Dark chocolate contains plant substances called polyphenols, the same chemical compounds scientists think are responsible for the heart-healthy attributes of red wine. Dark chocolate is comprised of cocoa paste, cocoa butter, sugar and vanilla or vanilla extract. White chocolate lacks cocoa paste and has powdered milk added to it. It would stand to reason that the cocoa paste, which is made from ground cocoa beans and gives chocolate its color and texture, also carries the good-for-the-heart polyphenols.

Another study published in a recent issue of the American Journal of Psychiatry points to chocolate as a possible antidepressant. The theory being that the carbohydrates and fats in chocolate flood the brain with feel-good endorphins, hormones, and peptides. And remember the aforementioned phenylethylamine present in chocolate? It seems the substance has been shown to boost mood in depressed people.

Okay, let’s review. Chocolate tastes good and may be good for us, too. And now that we’ve done the homework on chocolate, it’s time to do a little hands-on research.

Meet the Chocolatier

For Ocala-based Brad Lamplot, chocolate is more than just an indulgence — it’s his vocation. Lamplot is what is known in the confectionary business as a chocolatier. Isn’t that a great word? Chocolatier. A person who specializes in making chocolate confections.

It was during a trip to New York City some 10 years ago when Lamplot first had the notion to embark on his current profession.

“We were visiting some friends of my wife’s family who had been in the candy business for generations,” he recalls. “They gave us a grand tour of their candy factory and I remember thinking that this would be a fun business to be in.”

Lamplot, who received his early cooking training in his grandmother’s kitchen, began attending candy shows and seminars throughout the country. It didn’t take him long to realize that he wanted to specialize in chocolate confections. “There was just something special about the chocolate business that appealed to me,” he said. “There was all this great history and all this creativity to it.”

On this afternoon, Lamplot is utilizing the kitchen at the Webber Center to accommodate Ocala Style for this article. The warm, rich aroma of melting chocolate is intoxicating. The long table is strewn with utensils (bowls, molds, spoons, ladles, and spatulas) and ingredients (nuts, strawberries, cherries, powdered cocoa, dark, milk and white chocolate) necessary for Lamplot to ply his trade. Already on plates are some of his signature chocolate turtles, haystacks, and truffles. Not sampling is impossible. Everything tastes wonderful.
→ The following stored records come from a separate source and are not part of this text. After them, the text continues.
Definition waiting (s : DeliverySys) : list string :=
  flat_map waiting_job (ds_jobs s) ++ flat_map handler_tokens (ds_handlers s).

(** What may be sent and what was sent after the first [n] requests. *)
Definition ledger (n : nat) (s : DeliverySys) : list string := waiting s ++ (sd_delivery <$> drop n (ds_sends s)).

(** The identifiers of the rows a step adds. *)
Definition adds (b b' : DeliveryDb) (new : list string) : Prop :=
  ids b' = ids b ++ new /\ NoDup new /\ (forall id, id ∈ new -> id ∉ ids b).

Lemma adds_nothing b b' : ids b' = ids b -> adds b b' [].
Proof. intros H. split_and!; [by rewrite app_nil_r|constructor|]. by intros id ?%not_elem_of_nil. Qed.

Lemma adds_row d b ds : create_delivery d (dd_deliveries b) = Ok ds -> adds b (set_deliveries ds b) [dl_id d].
Proof.
  intros (-> & Hn & _)%create_delivery_Ok. split_and!; [cbn [set_deliveries dd_deliveries]; by rewrite fmap_app|apply NoDup_singleton|].
  by intros id ->%list_elem_of_singleton.
Qed.

Lemma job_ledger b j b' phase sends jobs :
  job_step b j b' phase sends jobs ->
  exists new, adds b b' new /\
    flat_map waiting_job (match phase with Some p => [in_phase p j] | None => [] end) ++ flat_map waiting_job jobs ++
      (sd_delivery <$> sends) ⊆+ new ++ waiting_job j.
Proof.
  intros H. unfold waiting_job at 3.
  destruct H as [now cs Hp|now d w rq Hp|now e Hp|now Hp|e now Hp|d w rq cert resolve answer dur now left_ r Hp
    |d a Hp|d reason a now Hp|d a now Hp|d a Hp|d id now ds Hp Hc|success [[id delay]|] now Hp]; rewrite Hp.
  all: try (exists []; split; [apply adds_nothing; first [done | by apply update_where_keys]|cbn]).
  all: try (try destruct left_; cbn; solve_submseteq).
  - exists []. split; [apply adds_nothing, update_where_keys; intros; by destruct e|]. cbn. solve_submseteq.
  - exists [id]. split; [by apply (adds_row (retry_row id now d))|]. cbn. solve_submseteq.
Qed.

Lemma handler_ledger b h b' next jobs :
  handler_step b h b' next jobs ->
  exists new, adds b b' new /\
    flat_map handler_tokens (match next with Some h' => [h'] | None => [] end) ++ flat_map waiting_job jobs ⊆+
      new ++ handler_tokens h.
Proof.
  intros H. destruct H; try (exists []; split; [by apply adds_nothing|cbn; solve_submseteq]).
  - exists [id]. split; [by eapply (adds_row (pending_row id ev (wh_predicate hook) 1 None None None None None now))|].
    cbn. solve_submseteq.
  - exists [id]. split; [by eapply (adds_row (replay_row id original by_ now))|]. cbn. solve_submseteq.
  - exists [id]. split; [|cbn; solve_submseteq]. apply redrive_write_Ok in H as (_ & _ & Hr & Hid & _).
    split_and!; [|apply NoDup_singleton|by intros ? ->%list_elem_of_singleton].
    rewrite Hr, fmap_app. by rewrite update_where_keys.
Qed.

(** A step moves identifiers along or drops them, and adds those of new rows. *)
Lemma work_ledger n s s' :
  (n <= length (ds_sends s))%nat -> work_step s s' ->
  (n <= length (ds_sends s'))%nat /\
  exists new, adds (ds_db s) (ds_db s') new /\ ledger n s' ⊆+ new ++ ledger n s.
Proof.
  intros Hn H. unfold ledger, waiting. destruct H as [l1 j l2 b phase sends jobs Hl _ Hj | l1 j l2 b Hl _ Hd
    | l1 h l2 b next jobs Hl Hh | l1 h l2 Hl | orgIds e eventId now Hf | | | b [_ Hc]]; cbn [ds_sends ds_jobs ds_handlers ds_db].
  1: { rewrite length_app. split; [lia|]. destruct (job_ledger _ _ _ _ _ _ Hj) as (new & Ha & Hs). exists new. split; [done|].
    rewrite drop_app_le by done. rewrite Hl, !flat_map_app, fmap_app. cbn [flat_map].
    apply (submseteq_frame _ _ _ _ (flat_map waiting_job l1 ++ flat_map waiting_job l2 ++
      flat_map handler_tokens (ds_handlers s) ++ (sd_delivery <$> drop n (ds_sends s))) Hs); solve_Permutation. }
  all: split; [done|].
  - exists []. split; [apply adds_nothing; by destruct Hd|]. rewrite Hl, !flat_map_app. cbn [flat_map]. solve_submseteq.
  - destruct (handler_ledger _ _ _ _ _ Hh) as (new & Ha & Hs). exists new. split; [done|].
    rewrite Hl, !flat_map_app. cbn [flat_map]. apply (submseteq_frame _ _ _ _ (flat_map waiting_job (ds_jobs s) ++
      flat_map handler_tokens l1 ++ flat_map handler_tokens l2 ++ (sd_delivery <$> drop n (ds_sends s))) Hs); solve_Permutation.
  - exists []. split; [by apply adds_nothing|]. rewrite Hl, !flat_map_app. cbn [flat_map]. solve_submseteq.
  - exists []. split; [by apply adds_nothing|]. rewrite !flat_map_app. cbn. solve_submseteq.
  - exists []. split; [by apply adds_nothing|]. rewrite !flat_map_app. cbn. solve_submseteq.
  - exists []. split; [by apply adds_nothing|]. rewrite !flat_map_app. cbn. solve_submseteq.
  - exists []. split; [apply adds_nothing; by rewrite Hc|]. done.
Qed.
Lemma state_reconcile_keeps now iid p onChain s s' conflicts :
  state_reconcile now iid p onChain s = Ok (s', conflicts) -> store_wf s -> store_wf s' /\ store_evolves s s'.
Proof.
  unfold state_reconcile. intros H Hwf. apply bind_Ok in H as (r & _ & H). destruct r; cbn in H.
  - by injection H as <- _.
  - unfold db in H. destruct (update_proof _ _ s) as [s1|] eqn:Hu; [|done]. injection H as <- _.
    split; [by eapply update_proof_wf, Hwf; [|exact Hu]|].
    eapply update_proof_evolves, Hu. intros q. apply mark_revoked_evolves.
  - by injection H as <- _.
  - destruct (enqueueRevoke _ _ _ s) as [s1|] eqn:He; injection H as <- _; [|done].
    destruct (enqueueRevoke_keeps _ _ _ _ _ He Hwf). split; [done|by apply store_evolves_same].
Qed.

Lemma state_cycle_keeps now ids chain batch s :
  store_wf s -> store_wf (state_cycle now ids chain batch s).1 /\
  store_evolves s (state_cycle now ids chain batch s).1.
Proof.
  revert s. induction batch as [|p batch IH]; intros s Hwf; [done|]. cbn [state_cycle].
  destruct (state_reconcile _ _ _ _ s) as [[s1 c1]|] eqn:Hr.
  - destruct (state_reconcile_keeps _ _ _ _ _ _ _ Hr Hwf) as [Hwf1 Hev1]. destruct (IH s1 Hwf1) as [Hwf2 Hev2].
    destruct (state_cycle now ids chain batch s1) as [s2 c2]. cbn in *. split; [done|by etrans].
  - specialize (IH s Hwf). by destruct (state_cycle now ids chain batch s) as [s2 c2].
Qed.

Lemma reconcile_batch_elem n s p : p ∈ reconcile_batch n s -> p ∈ proofs s.
Proof.
  intros Hp. apply (elem_of_sublist _ (js_sort updated_le (List.filter anchored_row (proofs s)))) in Hp;
    [|apply sublist_take]. rewrite js_sort_perm, elem_of_filter_bool in Hp. apply Hp.
Qed.

(** The proof still has a row. *)
Definition present_row (s : Store) (p : Proof) : Prop := exists q, q ∈ proofs s /\ p_id q = p_id p.

Lemma present_row_evolves s s' p : store_evolves s s' -> present_row s p -> present_row s' p.
Proof.
  intros Hev (q & Hq & Hid). destruct (Hev q Hq) as (r & Hr & [Hc _ _ _ _]). exists r. by rewrite Hc.
Qed.

Lemma state_reconcile_revokes now iid p onChain s valid :
  store_wf s -> present_row s p -> p_status p = ProofStatus.ACTIVE ->
  truthy (p_contractTransactionHash p) = true -> onChain = Ok (Checked true valid) ->
  exists s', state_reconcile now iid p onChain s = Ok (s', []) /\
    exists q, q ∈ proofs s' /\ p_id q = p_id p /\ p_status q = ProofStatus.REVOKED.
Proof.
  intros Hwf (r & Hr & Hid) Hst Ht ->. unfold state_reconcile, repair_checked, repair_of. rewrite Ht, Hst. cbn.
  unfold update_proof. rewrite <- Hid, (find_proof_elem s r Hwf Hr). cbn. eexists. split; [done|].
  exists (mark_revoked now now r). split; [|done]. apply elem_of_update_where. exists r. split; [done|].
  unfold has_id. by rewrite String.eqb_refl.
Qed.

(** ** Properties *)

(** a claim takes at most its budget of intents, each once; it takes only
    pending, due and unlocked intents of an operation whose circuit is not open,
    oldest first: one that was left behind is no older than any it took, and was
    left because the budget was spent.  The taken rows are marked PROCESSING, the
    others are as they were. *)
Theorem claim_takes_oldest now register revoke locked s s' ids :
  store_wf s -> claim now (claimPlan register revoke) locked s = (s', ids) ->
  let circuit op :=
    match op with AnchoringOperation.REGISTER => register | AnchoringOperation.REVOKE => revoke end in
  let claimable := claimable_intent now (claimPlan register revoke).1 locked in
  NoDup ids /\
  (length ids <= if bool_decide (register = CircuitState.half_open) ||
                    bool_decide (revoke = CircuitState.half_open) then 1 else 5)%nat /\
  proofs s' = proofs s /\
  (forall i, i ∈ intents s -> i_id i ∈ ids -> claimable i = true /\
     circuit (i_operation i) <> CircuitState.open /\ find_intent (i_id i) s' = Some (to_processing now i)) /\
  (forall i, i ∈ intents s -> i_id i ∉ ids -> find_intent (i_id i) s' = Some i) /\
  (forall i j, i ∈ intents s -> j ∈ intents s -> i_id i ∉ ids -> claimable i = true ->
     length ids = (claimPlan register revoke).2 /\
     (i_id j ∈ ids -> ic_createdAt (i_core j) <= ic_createdAt (i_core i))).
Proof.
  intros Hwf Hclaim circuit claimable. apply pair_eq in Hclaim as [<- <-].
  destruct (claimPlan_spec register revoke) as [Hops Hbudget].
  set (plan := claimPlan register revoke) in *. set (ids := claim_ids now plan locked s).
  assert (length ids = length (claim_rows now plan locked s)) as Hlen by apply length_fmap.
  assert (forall i, i ∈ intents s ->
    find_intent (i_id i) (map_intents (fun i => bool_decide (i_id i ∈ ids)) (to_processing now) s) =
    Some (if bool_decide (i_id i ∈ ids) then to_processing now i else i)) as Hfind.
  { intros i Hi. rewrite find_intent_map by done. by rewrite find_intent_elem. }
  split_and!; [by apply claim_ids_NoDup| |done| | |].
  - rewrite Hlen. unfold claim_rows. rewrite length_take. lia.
  - intros i Hi Hid. rewrite Hfind, bool_decide_eq_true_2 by done.
    apply claim_rows_ids, claim_rows_elem in Hid as [_ Hc]; [|done..]. split_and!; [done| |done].
    unfold claimable_intent in Hc. reflect_hyps. by apply Hops.
  - intros i Hi Hid. by rewrite Hfind, bool_decide_eq_false_2.
  - intros i j Hi Hj Hni Hc. unfold ids in Hni. rewrite claim_rows_ids in Hni by done.
    destruct (claim_rows_oldest now plan locked s i j Hi Hc Hni) as [Hl Hold]. split; [exact (eq_trans Hlen Hl)|].
    intros Hcj. apply claim_rows_ids, Hold in Hcj; [|done..]. by apply Z.leb_le in Hcj.
Qed.

(** an intent that keeps failing for transient reasons is retried until its
    tenth attempt and then quarantined, and no failure touches a proof: after
    [n] failures in a row its attempt count has grown by [n] and it is pending
    again, unless the count reached the maximum.  The retry of attempt [k] is
    scheduled thirty seconds later, doubling with each attempt, an hour at most. *)
Theorem retries_end_in_quarantine redact id failures s i p :
  find_intent id s = Some i -> find_proof (i_proofId i) s = Some p ->
  i_status i = AnchoringStatus.PENDING -> 0 <= i_attemptCount i < MAX_ATTEMPTS ->
  i_attemptCount i + Z.of_nat (length failures) <= MAX_ATTEMPTS ->
  Forall (fun f => transient f.2 = true) failures ->
  (exists s' j, fail_all redact id failures s = Some s' /\ find_intent id s' = Some j /\
     i_attemptCount j = i_attemptCount i + Z.of_nat (length failures) /\ proofs s' = proofs s /\
     i_status j = (if i_attemptCount j =? MAX_ATTEMPTS then AnchoringStatus.QUARANTINED
                   else AnchoringStatus.PENDING)) /\
  (forall now n, 1 <= n -> computeNextRetryAt now n - now = if n <=? 7 then 30000 * 2 ^ (n - 1) else 3600000).
Proof.
  intros Hi Hp Hst Hr Hle Ht. split; [|by intros; apply retry_delay].
  apply (fail_all_spec redact id failures s i p); try done; [lia|]. intros _. split; [done|lia].
Qed.

(** the search for another confirmed intent of the same proof and operation,
    which is meant to stop a second submission, never finds one: the table is
    unique in these two columns, so the execution always calls the contract. *)
Theorem twin_search_never_hits s id x : store_wf s -> exec_read id s = Some x -> ex_existing x = None.
Proof.
  intros Hwf. unfold exec_read. destruct (find_intent id s) as [i|] eqn:Hi; [|done]. cbn.
  destruct (find_proof _ s) as [p|]; [|done]. cbn. intros [= <-]. cbn.
  apply no_twin; [done|]. by apply find_intent_Some in Hi as [Hi _].
Qed.

(** an execution that fails late overwrites the confirmation another worker
    recorded meanwhile: whatever the row is by then, a permanent error such as
    [already registered], which is what the contract answers to the second
    submission, leaves it quarantined. *)
Theorem late_failure_overwrites_confirmation redact dbMessage now x s i m :
  find_intent (i_id (ex_intent x)) s = Some i -> i_status i = AnchoringStatus.CONFIRMED ->
  ex_existing x = None -> isPermanentError m = true ->
  exists s' j, exec_write redact dbMessage now x (Ok (Unanchored (failed m))) s = Ok s' /\
    proofs s' = proofs s /\ find_intent (i_id (ex_intent x)) s' = Some j /\
    i_status j = AnchoringStatus.QUARANTINED /\ i_core j = i_core i.
Proof.
  intros Hi _ Hex Hm. unfold exec_write, exec_error, fail_intent. rewrite Hex, Hm, orb_true_r, andb_true_r.
  assert (isPoisonInput m || negb (isPoisonInput m) = true) as -> by (by destruct (isPoisonInput m)).
  cbn [orb]. edestruct (update_intent_find (i_id (ex_intent x))) as (s' & Hu & Hf & Hp); [|exact Hi|];
    [|exists s'; eexists; split_and!; [exact Hu|exact Hp|exact Hf|done|done]]; done.
Qed.

(** what an open circuit costs depends on the configuration: an execution it
    refuses returns its intent as it was, due at once and with its attempts
    unspent, unless anchoring is required, in which case the refusal counts as
    an attempt. *)
Theorem refused_call_spends_attempt_iff_required sha256 ccfg redact dbMessage now x s i :
  configured ccfg = true -> ex_existing x = None ->
  find_intent (i_id (ex_intent x)) s = Some i -> i_attemptCount (ex_intent x) = i_attemptCount i ->
  exists s' j, exec_write redact dbMessage now x (exec_call sha256 ccfg (fun _ => CliRefused) x) s = Ok s' /\
    find_intent (i_id (ex_intent x)) s' = Some j /\
    i_attemptCount j = i_attemptCount i + (if cc_required ccfg then 1 else 0) /\
    (cc_required ccfg = false -> i_status j = AnchoringStatus.PENDING /\ i_nextRetryAt j = Some now).
Proof.
  intros Hc Hex Hi Ha. unfold exec_write. rewrite Hex.
  assert (exists m, transient m = true /\ exec_call sha256 ccfg (fun _ => CliRefused) x =
    if cc_required ccfg then Err m else Ok (Unanchored circuit_open)) as (m & Hm & Hcall).
  { unfold exec_call, anchorProof, revokeOnChain. rewrite Hc.
    destruct (i_operation (ex_intent x)); cbn [negb mutation_result]; eexists; (split; [|reflexivity]); reflexivity. }
  rewrite Hcall. destruct (cc_required ccfg).
  - cbn [exec_error]. destruct (fail_intent_transient redact now x m s i Hi Hm) as (s' & f & Hs & _ & Hf & Hfe).
    exists s', (f i). split_and!; [done|done| |done]. rewrite Hfe. by destruct (_ <=? _); cbn; lia.
  - edestruct (update_intent_find (i_id (ex_intent x))) as (s' & Hu & Hf & Hp); [|exact Hi|];
      [|exists s'; eexists; split_and!; [exact Hu|exact Hf|cbn; lia|done]]; done.
Qed.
“I buy my chocolate in large blocks called couverture,” explains Lamplot. “The best chocolate is more than 60-percent cocoa. Some of my favorites are Belgian Callebaut, French Valrhona and the Venezuelan chocolates. Of the domestics, Merckens and Peters are also very good.”

The blocks are broken up and put into melters, which are pre-programmed to first melt the chocolate then keep it at a working temperature of 89 degrees. Once in liquid form, Lamplot can then ladle the chocolate into molds (heart-shaped ones today), mix it with his truffle fillings, make chocolate bourbon cherries, or chocolate-drenched pecan turtles. All wonderfully delicious.
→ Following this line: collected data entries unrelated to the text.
(* ===== verification/ProofSystemFacts.v ===== *)
(** * What holds of every run of the proof system

    Every interleaving keeps the schema's constraints, never loses or rewrites a
    proof, keeps supersession a forest of chains, keeps every stored hash
    verifiable, and records as anchored only what the contract reported; each row
    goes through an abstract life cycle. *)

From S2P Require Import Prelude JsData DecimalText Calendar Schema Canonical PaymentStore.
From S2P Require Import EmployerPayment ProofStore Credentials Issuance IssuanceFacts.
From S2P Require Import CircuitBreaker Contract Renewal RenewalFacts Lifecycle LifecycleFacts.
From S2P Require Import Anchoring AnchoringFacts ProofSystem.

Local Open Scope Z_scope.

(** ** Effects on the rows *)

(** A change of a row that leaves its content and its place in a chain alone; a
    transaction hash appears only on a proof the log knows. *)
Record benign (l : Log) (p q : Proof) : Prop := {
  bn_core : p_core q = p_core p;
  bn_status : status_le (p_status p) (p_status q);
  bn_link : p_supersedesId q = p_supersedesId p /\ p_renewalRequestHash q = p_renewalRequestHash p;
  bn_mark : p_supersededAt q = p_supersededAt p;
  bn_anchored : is_Some (p_contractTransactionHash p) -> is_Some (p_contractTransactionHash q);
  bn_reported : is_Some (p_contractTransactionHash q) ->
    is_Some (p_contractTransactionHash p) \/ exists op, (p_id p, op) ∈ l;
}.

Lemma benign_evolves l p q : benign l p q -> proof_evolves p q.
Proof. intros [? ? [] ? ? ?]. by split. Qed.

(** The environment with the rotations so far. *)
Record World := { env :> Env; rotations : Rotations }.

(** A credential the row verifies against: under a wallet hash its owner had. *)
Definition verifiable (e : World) (c : ProofCore) : Prop :=
  exists claim w, pc_claim c = Some claim /\ had e (rotations e) (pc_userId c) w /\
    hash_matches (decrypt e) (sha256 e) c w claim = true.

Inductive effect (e : World) (l : Log) (s s' : Store) : Prop :=
| eff_rows w f :
    proofs s' = update_where w f (proofs s) ->
    (forall p, p ∈ proofs s -> w p = true -> benign l p (f p)) -> effect e l s s'
| eff_new core :
    proofs s' = (proofs s ++ [new_proof core])%list -> pc_id core ∉ (fun p => p_id p) <$> proofs s ->
    verifiable e core -> effect e l s s'
| eff_issue predecessor now s1 created :
    claimPredecessor predecessor now s = Ok s1 -> proofs s' = (proofs s1 ++ [created])%list ->
    p_id created ∉ (fun p => p_id p) <$> proofs s -> verifiable e (p_core created) ->
    p_status created = ProofStatus.ACTIVE -> p_supersededAt created = None ->
    p_supersedesId created = Some (p_id predecessor) -> p_contractTransactionHash created = None ->
    effect e l s s'
| eff_link predecessor now s1 u successor hash now' :
    claimPredecessor predecessor now s = Ok s1 ->
    proofs s' = update_where (attachable u successor) (set_link (p_id predecessor) hash now') (proofs s1) ->
    count_where (attachable u successor) (proofs s1) = 1%nat -> effect e l s s'.

Lemma eff_same e l s s' : proofs s' = proofs s -> effect e l s s'.
Proof.
  intros H. apply (eff_rows _ _ _ _ (fun _ => false) id); [|done].
  rewrite H. symmetry. clear H. apply update_where_id. induction (proofs s) as [|? ? IH]; [done|exact IH].
Qed.

(** An update by id of one column group. *)
Lemma eff_update e l id f s s' :
  (forall p, p ∈ proofs s -> p_id p = id -> benign l p (f p)) -> update_proof id f s = Ok s' -> effect e l s s'.
Proof.
  intros Hf. unfold update_proof. destruct (find_proof id s) as [?|]; [|done]. intros [= <-].
  apply (eff_rows _ _ _ _ (has_id id) f); [done|]. intros q Hq Hid. apply Hf; [done|]. by apply String.eqb_eq.
Qed.

Lemma revoke_benign l rv now p : benign l p (set_revocation ProofStatus.REVOKED rv now p).
Proof. split; unfold status_le; cbn; auto. Qed.
Lemma propagated_benign l t now p : benign l p (set_propagated t now p).
Proof. split; unfold status_le; cbn; auto. Qed.
Lemma expired_benign l now p :
  p_status p = ProofStatus.ACTIVE -> benign l p (set_status ProofStatus.EXPIRED now p).
Proof. intros Hp. split; unfold status_le; cbn; auto. Qed.
Lemma transaction_benign l op tx now p : (p_id p, op) ∈ l -> benign l p (set_transaction tx now p).
Proof. intros Hl. split; unfold status_le; cbn; eauto. Qed.

Lemma issued_owner decrypt sha256 keyedDigest revealAddress hmac secret cfg consume db txdb u now id core :
  issued decrypt sha256 keyedDigest revealAddress hmac secret cfg consume db txdb u now id core ->
  pc_userId core = u_id u.
Proof.
  intros [input c H|input c H|input c Hc H|input c H|input c st H|input c H|input c H|input c H].
  - unfold createMinimumIncomeProof in H. run_issue. reflexivity.
  - unfold createIncomeRangeProof in H. run_issue. reflexivity.
  - unfold createRecurringIncomeProof in H. run_issue. reflexivity.
  - unfold createPaymentReceiptProof in H. run_issue. reflexivity.
  - unfold createInvoiceSettlementProof in H. run_issue. reflexivity.
  - unfold createAggregateEarningsProof in H. run_issue. reflexivity.
  - unfold createEmployerPaymentProof in H.
    repeat (run_issue; match goal with x : _ * _ |- _ => destruct x end). run_issue. reflexivity.
  - unfold createEmploymentContinuityProof in H.
    repeat (run_issue; match goal with x : _ * _ |- _ => destruct x end). run_issue. reflexivity.
Qed.

(** ** Effects on the intents *)

(** No intent is lost, and one is only confirmed when the log has its operation. *)
Record intents_step (l : Log) (s s' : Store) : Prop := {
  is_kept : forall i, i ∈ intents s -> exists j, j ∈ intents s' /\ i_core j = i_core i;
  is_confirmed : forall j, j ∈ intents s' -> i_status j = AnchoringStatus.CONFIRMED ->
    intent_key j ∈ l \/
    exists i, i ∈ intents s /\ i_core i = i_core j /\ i_status i = AnchoringStatus.CONFIRMED;
}.

#[export] Instance intents_step_preorder l : PreOrder (intents_step l).
Proof.
  split.
  - intros s. split; [by eauto|]. intros j Hj Hc. right. by exists j.
  - intros s1 s2 s3 [k12 c12] [k23 c23]. split.
    + intros i (j & Hj & Hij)%k12. destruct (k23 j Hj) as (k & Hk & Hjk). exists k. split; [done|congruence].
    + intros k Hk Hc. destruct (c23 k Hk Hc) as [?|(j & Hj & Hjk & Hc')]; [by left|].
      destruct (c12 j Hj Hc') as [Hl|(i & Hi & Hij & Hci)].
      * left. unfold intent_key in *. by rewrite <- Hjk.
      * right. exists i. split_and!; [done|congruence|done].
Qed.

Lemma intents_same l s s' : intents s' = intents s -> intents_step l s s'.
Proof. intros H. split; rewrite H; [by eauto|]. intros j Hj Hc. right. by exists j. Qed.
Lamplot’s favorites? “I think truffles are the ultimate chocolate confection,” he replies. “There are just so many varieties you can make and each has its own unique taste. I like experimenting with the different kinds of chocolates and fillings. The possibilities are limitless.”

So there you have it. A primer on chocolate and just in time for Valentine’s Day. Go ahead. Indulge. After all, February 14 is a chocolate holiday!